A novel fluorescent quantitative polymerase chain reaction method of Mycobacterium tuberculosis DNA using duplex scorpion probe

Abstract

Objective To establish a new fluorescent probe-based polymerase chain reaction (PCR) assay (the duplex scorpion probe) to the detect Mycobacterium tuberculosis(TB) DNA. MethodsThe recombinant vector pMD18-T-senX3-regX3 IR was used as the standard template. The duplex scorpion probe was designed according to the cloned gene sequence,and then the PCR reaction system was optimized and evaluated.Results (1) The plasmid containing the sequence of interest was constructed successfully. (2) The assay for Mycobacterium tuberculosis was developed with large detecting range, high sensitivity, specificity, stability and accuracy. (3) After applied in clinical experiments, this novel fluorescent quantitative method has more advantages than the Taqman detecting kit.
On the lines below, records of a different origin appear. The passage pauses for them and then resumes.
Lemma answer_words fc pdu ws :
  is_answer fc pdu ws -> take (length ws) (be_words (drop 2 pdu)) = ws.
Proof. intros (Hw & _ & _ & tail & ->). cbn [drop]. by apply be_words_app. Qed.
Lemma answer_of_bytes fc bytes r :
  is_bytes (fc :: bytes :: r) -> bytes mod 2 = 0 -> bytes <= len r -> 4 <= len (fc :: bytes :: r) ->
  is_answer fc (fc :: bytes :: r) (take (Z.to_nat (bytes / 2)) (be_words r)).
Proof.
  intros Hb Hm Hl H4. inversion_clear Hb as [|? ? _ Hb']. inversion_clear Hb' as [|? ? Hu Hr].
  set (n := Z.to_nat (bytes / 2)). assert (Hn : bytes = Z.of_nat (2 * n)) by (subst n; zdm).
  assert (Hlen : length (take n (be_words r)) = n).
  { rewrite length_take, length_be_words. pose proof (Nat.div2_odd (length r)).
    destruct (Nat.odd (length r)); simpl in *; lia. }
  split; [|split; [done|split]].
  - apply Forall_take, (be_words_u16 (length r)); done.
  - rewrite Hlen. zb.
  - exists (drop (2 * n) r). rewrite be_bytes_words, take_drop, Hlen by (done || lia).
    do 2 f_equal. lia.
Qed.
Conclusions A new real-time PCR detective method for mycobacterium tuberculosis has been successfully developed, which would lay a substantial foundation for the development of a new kit’s competition on the market. Our research has showed that the duplex scorpion probe assays are more accurate, sensitive, specific, and low-cost than the Taqman assay, which suggested that the real-time PCR for TB based on duplex scorpion probe was a novel and excellent method for the gene diagnosis of tuberculosis potentially.